**Exercise goal**
Where the records below show a line containing "replicate 8 0.", start copying; end with the line containing "Definition clamp_queue_num (raw_num", and copy it too.

**Records provided**

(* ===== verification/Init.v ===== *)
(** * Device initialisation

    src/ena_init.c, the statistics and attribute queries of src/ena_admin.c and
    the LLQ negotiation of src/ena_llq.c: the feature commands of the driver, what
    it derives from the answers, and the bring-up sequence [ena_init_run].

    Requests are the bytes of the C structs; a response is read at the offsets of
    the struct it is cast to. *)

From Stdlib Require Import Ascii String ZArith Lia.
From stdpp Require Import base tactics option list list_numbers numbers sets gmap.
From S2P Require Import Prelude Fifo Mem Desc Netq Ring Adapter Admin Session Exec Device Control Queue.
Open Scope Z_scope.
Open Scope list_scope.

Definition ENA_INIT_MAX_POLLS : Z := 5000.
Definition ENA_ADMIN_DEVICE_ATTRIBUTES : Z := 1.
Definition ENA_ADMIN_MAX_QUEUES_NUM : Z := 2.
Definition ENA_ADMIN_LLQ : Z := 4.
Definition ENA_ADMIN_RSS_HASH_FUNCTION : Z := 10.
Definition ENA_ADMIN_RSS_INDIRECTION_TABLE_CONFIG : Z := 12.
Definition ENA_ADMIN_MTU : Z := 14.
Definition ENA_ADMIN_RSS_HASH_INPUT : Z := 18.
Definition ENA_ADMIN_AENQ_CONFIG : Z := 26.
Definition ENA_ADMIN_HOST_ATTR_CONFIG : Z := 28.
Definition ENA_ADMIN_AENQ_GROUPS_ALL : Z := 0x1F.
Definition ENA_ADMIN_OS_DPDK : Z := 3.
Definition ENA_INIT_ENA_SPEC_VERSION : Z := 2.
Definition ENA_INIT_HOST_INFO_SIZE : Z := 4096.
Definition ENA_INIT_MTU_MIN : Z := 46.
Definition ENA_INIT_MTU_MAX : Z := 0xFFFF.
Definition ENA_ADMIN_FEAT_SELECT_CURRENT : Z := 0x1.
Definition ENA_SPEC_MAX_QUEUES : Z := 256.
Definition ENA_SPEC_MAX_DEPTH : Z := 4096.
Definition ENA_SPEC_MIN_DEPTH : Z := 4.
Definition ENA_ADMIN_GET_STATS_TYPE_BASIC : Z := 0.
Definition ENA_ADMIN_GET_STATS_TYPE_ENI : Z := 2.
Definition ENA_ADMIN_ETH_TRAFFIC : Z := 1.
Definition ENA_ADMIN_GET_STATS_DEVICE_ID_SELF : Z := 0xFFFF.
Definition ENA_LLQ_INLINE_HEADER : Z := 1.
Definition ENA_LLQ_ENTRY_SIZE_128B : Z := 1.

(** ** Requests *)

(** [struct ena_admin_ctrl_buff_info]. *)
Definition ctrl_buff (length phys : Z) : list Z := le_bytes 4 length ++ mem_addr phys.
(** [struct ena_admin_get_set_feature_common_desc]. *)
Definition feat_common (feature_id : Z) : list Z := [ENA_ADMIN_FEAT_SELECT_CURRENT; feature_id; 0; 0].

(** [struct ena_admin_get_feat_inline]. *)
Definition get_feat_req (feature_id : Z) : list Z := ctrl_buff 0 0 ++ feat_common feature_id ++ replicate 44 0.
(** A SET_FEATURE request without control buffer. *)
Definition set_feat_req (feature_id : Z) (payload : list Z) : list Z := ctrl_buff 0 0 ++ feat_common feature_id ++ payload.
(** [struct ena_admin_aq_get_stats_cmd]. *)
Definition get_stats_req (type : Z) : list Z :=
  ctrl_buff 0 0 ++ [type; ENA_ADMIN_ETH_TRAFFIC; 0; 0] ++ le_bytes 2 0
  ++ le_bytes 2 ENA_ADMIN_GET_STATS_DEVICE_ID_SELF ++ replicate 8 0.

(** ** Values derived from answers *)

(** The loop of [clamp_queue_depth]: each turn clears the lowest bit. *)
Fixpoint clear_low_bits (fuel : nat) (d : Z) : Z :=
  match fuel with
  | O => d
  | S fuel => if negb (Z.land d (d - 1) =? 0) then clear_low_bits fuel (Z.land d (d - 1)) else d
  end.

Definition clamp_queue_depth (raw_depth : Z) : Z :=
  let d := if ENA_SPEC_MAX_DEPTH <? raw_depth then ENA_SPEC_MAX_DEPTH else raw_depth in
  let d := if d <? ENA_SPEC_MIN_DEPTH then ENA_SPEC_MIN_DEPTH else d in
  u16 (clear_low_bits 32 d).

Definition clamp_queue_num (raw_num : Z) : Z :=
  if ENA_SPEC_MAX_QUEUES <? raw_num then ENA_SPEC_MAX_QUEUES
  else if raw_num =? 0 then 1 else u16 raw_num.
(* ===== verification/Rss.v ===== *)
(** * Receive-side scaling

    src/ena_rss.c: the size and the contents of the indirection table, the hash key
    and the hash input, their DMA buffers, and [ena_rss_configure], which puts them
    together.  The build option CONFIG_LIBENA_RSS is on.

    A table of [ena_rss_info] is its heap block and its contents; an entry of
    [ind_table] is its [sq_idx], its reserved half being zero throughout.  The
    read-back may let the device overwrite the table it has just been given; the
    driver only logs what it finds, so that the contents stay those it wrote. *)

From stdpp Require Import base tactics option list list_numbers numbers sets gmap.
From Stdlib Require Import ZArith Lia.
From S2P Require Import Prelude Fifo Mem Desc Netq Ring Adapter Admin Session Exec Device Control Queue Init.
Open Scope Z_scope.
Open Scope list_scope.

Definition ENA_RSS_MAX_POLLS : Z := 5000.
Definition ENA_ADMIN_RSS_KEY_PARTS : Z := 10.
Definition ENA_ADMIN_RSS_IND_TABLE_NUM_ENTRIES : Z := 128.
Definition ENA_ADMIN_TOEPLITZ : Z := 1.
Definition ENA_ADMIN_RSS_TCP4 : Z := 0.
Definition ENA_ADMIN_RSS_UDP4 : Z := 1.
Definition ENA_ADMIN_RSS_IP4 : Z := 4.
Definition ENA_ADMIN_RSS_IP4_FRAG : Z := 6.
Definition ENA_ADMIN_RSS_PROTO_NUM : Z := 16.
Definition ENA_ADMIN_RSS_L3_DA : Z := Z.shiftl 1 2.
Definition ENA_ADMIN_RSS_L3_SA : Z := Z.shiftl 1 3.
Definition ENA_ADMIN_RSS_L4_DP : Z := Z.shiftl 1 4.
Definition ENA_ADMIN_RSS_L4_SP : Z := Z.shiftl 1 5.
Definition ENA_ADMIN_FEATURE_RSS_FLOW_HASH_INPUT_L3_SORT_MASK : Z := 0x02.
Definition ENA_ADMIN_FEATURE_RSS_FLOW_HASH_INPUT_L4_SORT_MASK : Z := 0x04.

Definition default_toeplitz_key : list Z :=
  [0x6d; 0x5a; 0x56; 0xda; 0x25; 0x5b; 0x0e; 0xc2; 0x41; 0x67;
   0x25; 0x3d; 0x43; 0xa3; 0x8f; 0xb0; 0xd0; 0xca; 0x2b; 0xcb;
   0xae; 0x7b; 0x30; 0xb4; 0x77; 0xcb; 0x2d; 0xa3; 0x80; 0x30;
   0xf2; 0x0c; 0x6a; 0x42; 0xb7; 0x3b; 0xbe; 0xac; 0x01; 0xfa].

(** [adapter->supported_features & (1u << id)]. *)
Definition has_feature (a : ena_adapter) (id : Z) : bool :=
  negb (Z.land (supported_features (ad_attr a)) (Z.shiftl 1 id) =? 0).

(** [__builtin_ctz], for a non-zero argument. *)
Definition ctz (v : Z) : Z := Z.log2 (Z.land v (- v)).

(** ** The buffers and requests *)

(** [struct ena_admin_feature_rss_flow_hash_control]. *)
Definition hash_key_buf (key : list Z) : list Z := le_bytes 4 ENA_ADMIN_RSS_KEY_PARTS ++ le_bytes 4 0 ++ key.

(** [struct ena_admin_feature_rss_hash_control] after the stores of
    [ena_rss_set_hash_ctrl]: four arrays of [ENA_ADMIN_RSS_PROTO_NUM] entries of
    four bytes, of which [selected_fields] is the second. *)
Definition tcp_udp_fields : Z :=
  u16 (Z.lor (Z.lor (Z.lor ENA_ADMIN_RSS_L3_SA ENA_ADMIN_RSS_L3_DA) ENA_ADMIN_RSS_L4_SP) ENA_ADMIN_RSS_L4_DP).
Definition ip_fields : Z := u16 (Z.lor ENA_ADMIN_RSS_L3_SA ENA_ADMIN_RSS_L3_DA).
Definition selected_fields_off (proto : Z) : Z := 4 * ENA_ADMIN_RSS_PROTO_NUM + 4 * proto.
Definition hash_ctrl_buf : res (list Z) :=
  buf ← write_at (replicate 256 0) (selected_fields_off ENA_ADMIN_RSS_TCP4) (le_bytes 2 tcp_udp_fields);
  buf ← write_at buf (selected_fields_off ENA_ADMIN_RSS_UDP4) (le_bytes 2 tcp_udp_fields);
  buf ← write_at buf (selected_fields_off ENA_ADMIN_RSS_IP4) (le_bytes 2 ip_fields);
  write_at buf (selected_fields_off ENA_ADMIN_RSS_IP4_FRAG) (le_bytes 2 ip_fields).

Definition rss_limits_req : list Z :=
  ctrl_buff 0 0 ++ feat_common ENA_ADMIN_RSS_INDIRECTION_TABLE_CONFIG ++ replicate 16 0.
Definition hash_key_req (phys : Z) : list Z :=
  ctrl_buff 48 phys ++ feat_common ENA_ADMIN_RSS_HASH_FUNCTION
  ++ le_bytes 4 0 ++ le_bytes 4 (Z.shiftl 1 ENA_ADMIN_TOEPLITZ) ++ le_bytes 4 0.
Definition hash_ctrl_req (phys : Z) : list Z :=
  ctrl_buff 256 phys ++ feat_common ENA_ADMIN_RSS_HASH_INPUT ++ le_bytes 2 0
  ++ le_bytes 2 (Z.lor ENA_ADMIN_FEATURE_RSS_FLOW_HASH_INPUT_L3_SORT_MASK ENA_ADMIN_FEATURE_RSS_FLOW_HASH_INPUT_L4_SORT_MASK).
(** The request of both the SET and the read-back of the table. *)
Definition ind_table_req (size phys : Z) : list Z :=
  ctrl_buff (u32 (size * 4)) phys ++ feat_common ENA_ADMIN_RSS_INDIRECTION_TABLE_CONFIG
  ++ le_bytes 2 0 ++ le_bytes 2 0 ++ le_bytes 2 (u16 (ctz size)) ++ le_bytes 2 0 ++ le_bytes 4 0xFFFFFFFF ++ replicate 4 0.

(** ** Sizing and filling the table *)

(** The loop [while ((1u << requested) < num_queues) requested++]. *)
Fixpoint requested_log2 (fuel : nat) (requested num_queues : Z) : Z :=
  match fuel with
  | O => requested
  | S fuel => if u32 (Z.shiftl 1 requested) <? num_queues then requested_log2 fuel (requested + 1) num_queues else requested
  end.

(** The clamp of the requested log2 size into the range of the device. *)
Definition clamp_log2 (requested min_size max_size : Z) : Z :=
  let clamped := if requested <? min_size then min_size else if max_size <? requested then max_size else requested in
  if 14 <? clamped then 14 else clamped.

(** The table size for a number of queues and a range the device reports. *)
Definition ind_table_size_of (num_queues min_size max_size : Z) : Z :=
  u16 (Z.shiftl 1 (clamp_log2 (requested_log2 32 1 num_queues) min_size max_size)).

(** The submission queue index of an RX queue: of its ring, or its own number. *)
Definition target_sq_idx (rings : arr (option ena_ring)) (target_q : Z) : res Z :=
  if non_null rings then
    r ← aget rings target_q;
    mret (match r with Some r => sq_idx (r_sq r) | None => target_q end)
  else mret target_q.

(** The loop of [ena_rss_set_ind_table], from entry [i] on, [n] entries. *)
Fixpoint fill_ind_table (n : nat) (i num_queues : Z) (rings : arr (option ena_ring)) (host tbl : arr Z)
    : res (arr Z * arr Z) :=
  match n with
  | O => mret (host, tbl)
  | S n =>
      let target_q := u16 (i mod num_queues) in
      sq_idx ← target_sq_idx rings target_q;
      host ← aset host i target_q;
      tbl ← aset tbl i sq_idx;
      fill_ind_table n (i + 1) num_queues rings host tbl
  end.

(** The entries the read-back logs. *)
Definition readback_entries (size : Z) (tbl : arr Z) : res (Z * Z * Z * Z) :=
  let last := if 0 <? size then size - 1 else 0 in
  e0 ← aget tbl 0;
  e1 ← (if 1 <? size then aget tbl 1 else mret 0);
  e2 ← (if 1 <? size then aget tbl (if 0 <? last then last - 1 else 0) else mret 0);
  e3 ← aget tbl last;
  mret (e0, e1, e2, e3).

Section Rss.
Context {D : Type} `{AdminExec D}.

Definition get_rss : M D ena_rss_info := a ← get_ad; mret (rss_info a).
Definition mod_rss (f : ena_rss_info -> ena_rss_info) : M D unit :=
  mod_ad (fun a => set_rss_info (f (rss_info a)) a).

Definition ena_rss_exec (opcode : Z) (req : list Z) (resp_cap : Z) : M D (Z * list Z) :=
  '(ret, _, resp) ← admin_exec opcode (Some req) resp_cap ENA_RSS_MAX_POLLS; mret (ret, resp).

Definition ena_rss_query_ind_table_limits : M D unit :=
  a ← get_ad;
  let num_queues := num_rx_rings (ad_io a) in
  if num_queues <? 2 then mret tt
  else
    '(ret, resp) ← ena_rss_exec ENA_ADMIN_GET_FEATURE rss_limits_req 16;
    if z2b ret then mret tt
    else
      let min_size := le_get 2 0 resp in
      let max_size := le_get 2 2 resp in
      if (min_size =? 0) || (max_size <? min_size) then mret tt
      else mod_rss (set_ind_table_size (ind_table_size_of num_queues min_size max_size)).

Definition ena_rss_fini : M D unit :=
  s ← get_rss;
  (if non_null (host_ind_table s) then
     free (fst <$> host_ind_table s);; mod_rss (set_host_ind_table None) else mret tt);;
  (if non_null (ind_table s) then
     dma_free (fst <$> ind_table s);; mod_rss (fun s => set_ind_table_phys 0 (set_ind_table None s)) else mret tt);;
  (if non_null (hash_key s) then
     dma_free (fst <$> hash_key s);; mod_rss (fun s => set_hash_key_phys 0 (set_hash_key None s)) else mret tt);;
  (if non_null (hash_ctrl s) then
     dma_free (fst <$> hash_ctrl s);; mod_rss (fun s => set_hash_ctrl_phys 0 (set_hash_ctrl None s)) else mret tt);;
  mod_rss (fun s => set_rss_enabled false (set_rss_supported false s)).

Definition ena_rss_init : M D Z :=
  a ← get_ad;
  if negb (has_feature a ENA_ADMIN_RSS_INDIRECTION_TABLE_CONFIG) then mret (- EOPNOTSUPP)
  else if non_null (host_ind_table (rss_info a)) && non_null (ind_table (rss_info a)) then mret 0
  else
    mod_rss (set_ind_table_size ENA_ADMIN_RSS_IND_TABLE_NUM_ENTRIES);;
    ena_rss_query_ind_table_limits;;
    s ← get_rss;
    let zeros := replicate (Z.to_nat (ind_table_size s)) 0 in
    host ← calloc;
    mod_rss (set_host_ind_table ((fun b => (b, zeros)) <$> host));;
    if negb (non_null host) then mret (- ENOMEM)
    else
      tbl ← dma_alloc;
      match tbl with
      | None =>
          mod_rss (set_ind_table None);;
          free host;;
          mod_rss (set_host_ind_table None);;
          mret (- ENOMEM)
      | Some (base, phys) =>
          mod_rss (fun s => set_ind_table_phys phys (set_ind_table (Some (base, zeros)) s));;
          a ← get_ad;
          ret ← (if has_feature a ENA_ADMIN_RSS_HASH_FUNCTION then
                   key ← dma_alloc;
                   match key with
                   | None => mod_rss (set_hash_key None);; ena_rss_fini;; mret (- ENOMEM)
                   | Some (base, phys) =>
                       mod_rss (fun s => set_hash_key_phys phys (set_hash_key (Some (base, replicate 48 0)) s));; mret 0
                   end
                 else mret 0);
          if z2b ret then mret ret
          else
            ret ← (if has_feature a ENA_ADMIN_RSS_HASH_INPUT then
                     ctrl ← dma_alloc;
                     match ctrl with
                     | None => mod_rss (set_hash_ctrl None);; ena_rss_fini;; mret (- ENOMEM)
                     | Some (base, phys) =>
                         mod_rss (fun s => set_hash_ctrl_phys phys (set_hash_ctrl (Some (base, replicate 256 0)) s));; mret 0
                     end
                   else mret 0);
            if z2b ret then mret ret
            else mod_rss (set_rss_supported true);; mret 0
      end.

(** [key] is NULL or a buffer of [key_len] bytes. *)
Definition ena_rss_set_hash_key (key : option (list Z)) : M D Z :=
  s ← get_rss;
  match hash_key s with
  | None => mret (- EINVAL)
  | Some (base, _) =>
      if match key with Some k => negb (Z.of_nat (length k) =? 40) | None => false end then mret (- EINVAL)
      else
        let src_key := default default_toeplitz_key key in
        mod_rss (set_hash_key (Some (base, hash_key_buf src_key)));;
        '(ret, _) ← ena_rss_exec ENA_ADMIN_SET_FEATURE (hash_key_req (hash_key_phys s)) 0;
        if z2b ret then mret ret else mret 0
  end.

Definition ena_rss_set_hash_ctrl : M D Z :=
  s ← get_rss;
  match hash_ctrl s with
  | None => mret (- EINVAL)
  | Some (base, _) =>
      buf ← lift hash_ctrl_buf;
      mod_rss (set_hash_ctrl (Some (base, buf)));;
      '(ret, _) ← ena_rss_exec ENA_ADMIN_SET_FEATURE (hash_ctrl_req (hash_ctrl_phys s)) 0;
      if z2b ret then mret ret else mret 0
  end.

**Output of the task**
  ++ le_bytes 2 ENA_ADMIN_GET_STATS_DEVICE_ID_SELF ++ replicate 8 0.

(** ** Values derived from answers *)

(** The loop of [clamp_queue_depth]: each turn clears the lowest bit. *)
Fixpoint clear_low_bits (fuel : nat) (d : Z) : Z :=
  match fuel with
  | O => d
  | S fuel => if negb (Z.land d (d - 1) =? 0) then clear_low_bits fuel (Z.land d (d - 1)) else d
  end.

Definition clamp_queue_depth (raw_depth : Z) : Z :=
  let d := if ENA_SPEC_MAX_DEPTH <? raw_depth then ENA_SPEC_MAX_DEPTH else raw_depth in
  let d := if d <? ENA_SPEC_MIN_DEPTH then ENA_SPEC_MIN_DEPTH else d in
  u16 (clear_low_bits 32 d).

Definition clamp_queue_num (raw_num : Z) : Z :=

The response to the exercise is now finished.